5 millions d’individus, soit près de 10 % de la population française de plus de 20 ans, figurent au fichier national automatisé des empreintes génétiques. 75 % d’entre-eux sont présumés innocents, faute d’avoir été condamnés pour ce qui leur a valu d’être fichés, mais y figurent toujours comme « suspects ». En y incluant les personnes indirectement identifiables, cela représente plus du tiers de la population française.
Près de 5 millions d’individus (4 868 879 exactement) figuraient en 2020 au Fichier national automatisé des empreintes génétiques (FNAEG), soit plus de 7 % de la population française, et 9,5 % des plus de 20 ans. À quoi il convient de rajouter 724 797 « traces stockées » prélevées sur des scènes d’infraction ainsi que des cadavres d’inconnus, et qui n’avaient pas encore été reliées à une identité.
Le chiffre figure en annexe d’un appel d’offres publié cet été par le ministère de l’Intérieur. Le marché, estimé à 1 666 666,67 € (HT) sur quatre ans, porte sur la maintenance du système informatique FNAEG-NG (pour « nouvelle génération »). Le précédent avis indiquait qu’en 2016 le fichier stockait les identifiants de 3,42 millions d’individus, plus 378 462 traces non identifiées.
Le nombre de personnes fichées a donc progressé de plus de 42 % en seulement quatre ans. Les traces non identifiées ont dans le même temps, explosé de plus de 91 %. Or, comme le soulignait Slate en 2013, la recherche par parentèle permet d’identifier les parents, frères et soeurs des personnes fichées, et donc cinq fois plus (les familles ayant, en moyenne, deux enfants).
Dans un article intitulé « Vers une remise en cause de la légalité du FNAEG ? », les chercheurs Ousmane Gueye et François Pellegrini (qui a, depuis, été élu vice-président de la CNIL), revenaient en 2017 sur ce qu’ils qualifiaient de « problématique de la recherche en parentèle », autorisée depuis 2016 « aux fins de recherche de personnes pouvant être apparentées en ligne directe » (ascendants et descendants) avec « une trace biologique issue d’une personne inconnue » :
« En supposant qu’en France le nombre moyen d’enfants par femme est d’environ 2,1, qu’il y a à peu près autant d’hommes que de femmes dans la population, et que les deux parents et les enfants de chaque personne sont effectivement connus, on peut considérer que chaque personne possède environ 2,1 descendants directs en moyenne et donc que le coefficient multiplicateur entre le nombre de personnes présentes et celles qu’il est possible d’impliquer directement ou indirectement est de 5,1. »

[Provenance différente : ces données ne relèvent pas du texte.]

Lemma len_zero_elems {T} (s : slice T) : len s = 0 → elems s = [].
Proof.
  unfold len. destruct (elems s) as [|x l]; [done|].
  simpl length. lia.
Qed.

Lemma wrap_small z : minInt ≤ z ≤ maxInt → wrap z = z.
Proof.
  unfold wrap, minInt, maxInt. intros Hz.
  rewrite Z.mod_small; lia.
Qed.

Lemma Map_loop {T1 T2} (f : T1 → T2) (l : list T1) (acc : list T2) :
  fold_left (λ result item, append result [f item]) l (mk_slice acc)
  = mk_slice (acc ++ (f <$> l)).
Proof.
  revert acc. induction l as [|x l IH]; intros acc; cbn [fold_left].
  - by rewrite app_nil_r.
  - rewrite append_mk, IH. by rewrite <- app_assoc.
Qed.

Lemma Filter_loop {T} (p : T → bool) (l acc : list T) :
  fold_left (λ result item, if p item then append result [item] else result)
    l (mk_slice acc)
  = mk_slice (acc ++ filter (λ x, p x = true) l).
Proof.
  revert acc. induction l as [|x l IH]; intros acc; cbn [fold_left].
  - by rewrite app_nil_r.
  - destruct (p x) eqn:Hx.
    + rewrite append_mk, IH, filter_cons_True by done.
      by rewrite <- app_assoc.
    + rewrite IH, filter_cons_False; [done|]. by rewrite Hx.
Qed.

Lemma Count_loop {T} (p : T → bool) (l : list T) (c : Z) :
  0 ≤ c → c + Z.of_nat (length l) ≤ maxInt →
  fold_left (λ count v, if p v then wrap (count + 1) else count) l c
  = c + Z.of_nat (length (filter (λ x, p x = true) l)).
Proof.
  revert c. induction l as [|x l IH]; intros c Hc Hfit; cbn [fold_left].
  - rewrite filter_nil. simpl. lia.
  - simpl length in Hfit. destruct (p x) eqn:Hx.
    + rewrite wrap_small by (unfold minInt; lia).
      rewrite IH by lia. rewrite filter_cons_True by done.
      simpl length. lia.
    + rewrite IH by lia. rewrite filter_cons_False; [done|]. by rewrite Hx.
Qed.

Lemma Partition_loop {T} (p : T → bool) (l yes no : list T) :
  fold_left (λ '(trueSlice, falseSlice) v,
               if p v
               then (append trueSlice [v], falseSlice)
               else (trueSlice, append falseSlice [v]))
    l (mk_slice yes, mk_slice no)
  = (mk_slice (yes ++ filter (λ x, p x = true) l),
     mk_slice (no ++ filter (λ x, p x = false) l)).
Proof.
  revert yes no. induction l as [|x l IH]; intros yes no; cbn [fold_left].
  - by rewrite !app_nil_r.
  - destruct (p x) eqn:Hx.
    + rewrite append_mk, IH, filter_cons_True by done.
      rewrite (filter_cons_False (λ x, p x = false)) by (by rewrite Hx).
      by rewrite <- app_assoc.
    + rewrite append_mk, IH, (filter_cons_True (λ x, p x = false)) by done.
      rewrite filter_cons_False by (by rewrite Hx).
      by rewrite <- app_assoc.
Qed.

Lemma filter_false_complement {T} (p : T → bool) (l : list T) :
  filter (λ x, p x = false) l = filter (λ x, ¬ (p x = true)) l.
Proof. apply list_filter_iff. intros x. by destruct (p x). Qed.
(** * Direction-of-close pipeline: feature derivation, labelling, backtest

    A shallow embedding of the notebook [random_forrest_close_direction]:
    the helpers [create_ohlc_features], [create_calendar_features],
    [predict], [backtest], [convert_date_format], the target-labelling
    cell and the macro-announcement cells, together with the properties
    of them that the specification states.

    pandas tables are modelled as column-major frames of dynamically typed
    cells, and exceptions as an error monad.  Floating-point numbers are
    modelled as rationals extended with the two infinities and the missing
    value; every arithmetic operation is followed by a rounding function
    about which only monotonicity and the exactness of 0, 1 and 100 are
    assumed (overflow and the sign of zero are not modelled).  What the
    notebook leaves to its libraries is a parameter: the square root, sine
    and cosine, the date parsers, the classifier, and the policy of a
    rolling aggregation on non-numeric columns. *)

From Stdlib Require Import ZArith QArith Qround String Ascii Bool Lia Lqa.
From Stdlib Require Import DecimalString Sorted List.
Import ListNotations.

Local Open Scope string_scope.
Local Open Scope list_scope.
Local Open Scope Z_scope.

(* ------------------------------------------------------------------ *)
(** ** Errors raised by the modelled code *)

Inductive error : Type :=
| MissingColumn (name : string)        (* KeyError on a column label *)
| NonNumeric                           (* arithmetic on a non-numeric cell *)
| NotADate                             (* a cell that is not a datetime *)
| NotAString                           (* a string method on another cell *)
| UnparseableDate (s : string)         (* a date string that does not parse *)
| BadWindow (h : Z)                    (* rolling(h) with h < 0 *)
| BadSpan (h : Z)                      (* ewm(span = h) with h < 1 *)
| ZeroStep                             (* range(_, _, 0) *)
| NoObjectsToConcatenate               (* pd.concat([]) *)
| LengthMismatch                       (* values and index of unequal length *)
| ClassifierError.                     (* raised inside the classifier *)

Inductive result (A : Type) : Type :=
| Ok (a : A)
| Raise (e : error).
Arguments Ok {A} a.
Arguments Raise {A} e.

Definition bind {A B} (r : result A) (k : A -> result B) : result B :=
  match r with
  | Ok a => k a
  | Raise e => Raise e
  end.

Notation "x <- c ;; k" := (bind c (fun x => k))
  (at level 61, c at next level, right associativity).
Notation "' p <- c ;; k" := (bind c (fun x => match x with p => k end))
  (at level 61, p pattern, c at next level, right associativity).

Fixpoint mapM {A B} (f : A -> result B) (l : list A) : result (list B) :=
  match l with
  | [] => Ok []
  | a :: l' => b <- f a ;; bs <- mapM f l' ;; Ok (b :: bs)
  end.

(* ------------------------------------------------------------------ *)
(** ** Floating-point values *)

(** The routines of the numeric libraries the notebook calls: the rounding
    applied after each arithmetic operation, the square root, and numpy's
    sine and cosine. *)
Class FloatOps : Type := {
  rnd : Q -> Q;
  fsqrt : Q -> Q;
  np_sin : Q -> Q;
  np_cos : Q -> Q;
  rnd_mono : forall x y : Q, (x <= y)%Q -> (rnd x <= rnd y)%Q;
  rnd_0 : (rnd 0 == 0)%Q;
  rnd_1 : (rnd 1 == 1)%Q;
  rnd_100 : (rnd 100 == 100)%Q
}.

Inductive fval : Type :=
| Fin (q : Q)
| PInf
| NInf
| NaN.

Definition Qlt_bool (a b : Q) : bool := negb (Qle_bool b a).

Definition notna (x : fval) : bool :=
  match x with NaN => false | _ => true end.

Definition of_Z (z : Z) : fval := Fin (inject_Z z).
Definition of_nat (n : nat) : fval := of_Z (Z.of_nat n).

Definition fneg (x : fval) : fval :=
  match x with
  | Fin q => Fin (- q)
  | PInf => NInf
  | NInf => PInf
  | NaN => NaN
  end.

(** [x > y] and [x < y] as Python evaluates them: false on a missing value. *)
Definition fgt (x y : fval) : bool :=
  match x, y with
  | Fin a, Fin b => Qlt_bool b a
  | PInf, Fin _ | PInf, NInf | Fin _, NInf => true
  | _, _ => false
  end.

Definition flt (x y : fval) : bool := fgt y x.

Section Arithmetic.
Context {F : FloatOps}.

Definition fadd (x y : fval) : fval :=
  match x, y with
  | NaN, _ | _, NaN => NaN
  | Fin a, Fin b => Fin (rnd (a + b))
  | PInf, NInf | NInf, PInf => NaN
  | PInf, _ | _, PInf => PInf
  | NInf, _ | _, NInf => NInf
  end.

Definition fsub (x y : fval) : fval := fadd x (fneg y).

(** The sign of an infinite product or quotient; zero counts as +0. *)
Definition signed_inf (negative : bool) : fval :=
  if negative then NInf else PInf.

Definition fmul (x y : fval) : fval :=
  match x, y with
  | NaN, _ | _, NaN => NaN
  | Fin a, Fin b => Fin (rnd (a * b))
  | Fin a, PInf | PInf, Fin a =>
      if Qeq_bool a 0 then NaN else signed_inf (Qlt_bool a 0)
  | Fin a, NInf | NInf, Fin a =>
      if Qeq_bool a 0 then NaN else signed_inf (negb (Qlt_bool a 0))
  | PInf, PInf | NInf, NInf => PInf
  | PInf, NInf | NInf, PInf => NInf
  end.

Definition fdiv (x y : fval) : fval :=
  match x, y with
  | NaN, _ | _, NaN => NaN
  | Fin a, Fin b =>
      if Qeq_bool b 0
      then if Qeq_bool a 0 then NaN else signed_inf (Qlt_bool a 0)
      else Fin (rnd (a / b))
  | Fin _, PInf | Fin _, NInf => Fin 0
  | PInf, Fin b => signed_inf (Qlt_bool b 0)
  | NInf, Fin b => signed_inf (negb (Qlt_bool b 0))
  | _, _ => NaN
  end.

Definition fsqrt_val (x : fval) : fval :=
  match x with
  | Fin q => if Qlt_bool q 0 then NaN else Fin (fsqrt q)
  | PInf => PInf
  | _ => NaN
  end.

Definition fsum (l : list fval) : fval := fold_left fadd l (Fin 0).

End Arithmetic.

(** Exact rational arithmetic: the instance on which the examples run.
    Its square root, sine and cosine are coarse rational stand-ins; no
    statement below depends on their values. *)
Definition sqrt_approx (q : Q) : Q :=
  Z.sqrt (Qnum q * 1000000000000 / Z.pos (Qden q)) # 1000000.

Definition sin_approx (x : Q) : Q := (x - x * x * x / 6)%Q.
Definition cos_approx (x : Q) : Q := (1 - x * x / 2)%Q.

Definition exact_ops : FloatOps.
Proof.
  refine {| rnd := fun q => q; fsqrt := sqrt_approx;
            np_sin := sin_approx; np_cos := cos_approx |}.
  - intros x y Hxy; exact Hxy.
  - reflexivity.
  - reflexivity.
  - reflexivity.
Defined.

(** Arithmetic rounded down to multiples of 1/1024: an instance with a
    rounding that is not exact. *)
Definition round_down (q : Q) : Q := Qfloor (q * 1024) # 1024.

Definition coarse_ops : FloatOps.
Proof.
  refine {| rnd := round_down; fsqrt := sqrt_approx;
            np_sin := sin_approx; np_cos := cos_approx |}.
  - intros x y Hxy. unfold round_down.
    assert (H : (Qfloor (x * 1024) <= Qfloor (y * 1024))%Z).
    { apply Qfloor_resp_le. apply Qmult_le_compat_r; [exact Hxy|discriminate]. }
    unfold Qle. cbn [Qnum Qden]. lia.
  - reflexivity.
  - reflexivity.
  - reflexivity.
Defined.

(** Arithmetic in which the numbers from 2^53 on are rounded down to even
    integers, the spacing of the float64 between 2^53 and 2^54: an instance
    in which the conversion of a large integer to a float is not exact. *)
Definition even_above_2_53 (q : Q) : Q :=
  if Qle_bool (inject_Z 9007199254740992) q
  then inject_Z (2 * Qfloor (q / 2))
  else q.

Pour les chercheurs, « la mise en œuvre de la recherche dite “en parentèle” le transforme en fichier des “gens honnêtes” », ce qui modifie profondément les finalités du fichier, « au point de rendre celles-ci incompatibles avec les principes affirmés par la Constitution et la Convention européenne des droits de l’Homme. Une réforme profonde du FNAEG est donc nécessaire », écrivaient-ils.
En 2013, le FNAEG répertoriant 2 millions de profils génétiques, Slate avait titré son article « L’ADN d’un Français sur six est fiché ». En 2017, 3,5 millions de personnes y étaient fichées, soit « près de 5 % de la population française », mais « plus de 14 millions de personnes », ou 25 % de la population française, en y ajoutant les parentèles indirectement identifiables.
Le nombre de fichés ayant probablement dépassé les 5 millions en 2021, on peut donc estimer que les identifiants génétiques de plus de 25 millions de personnes, soit plus d’un Français sur trois, figurent désormais, en tout ou partie, dans le fichier.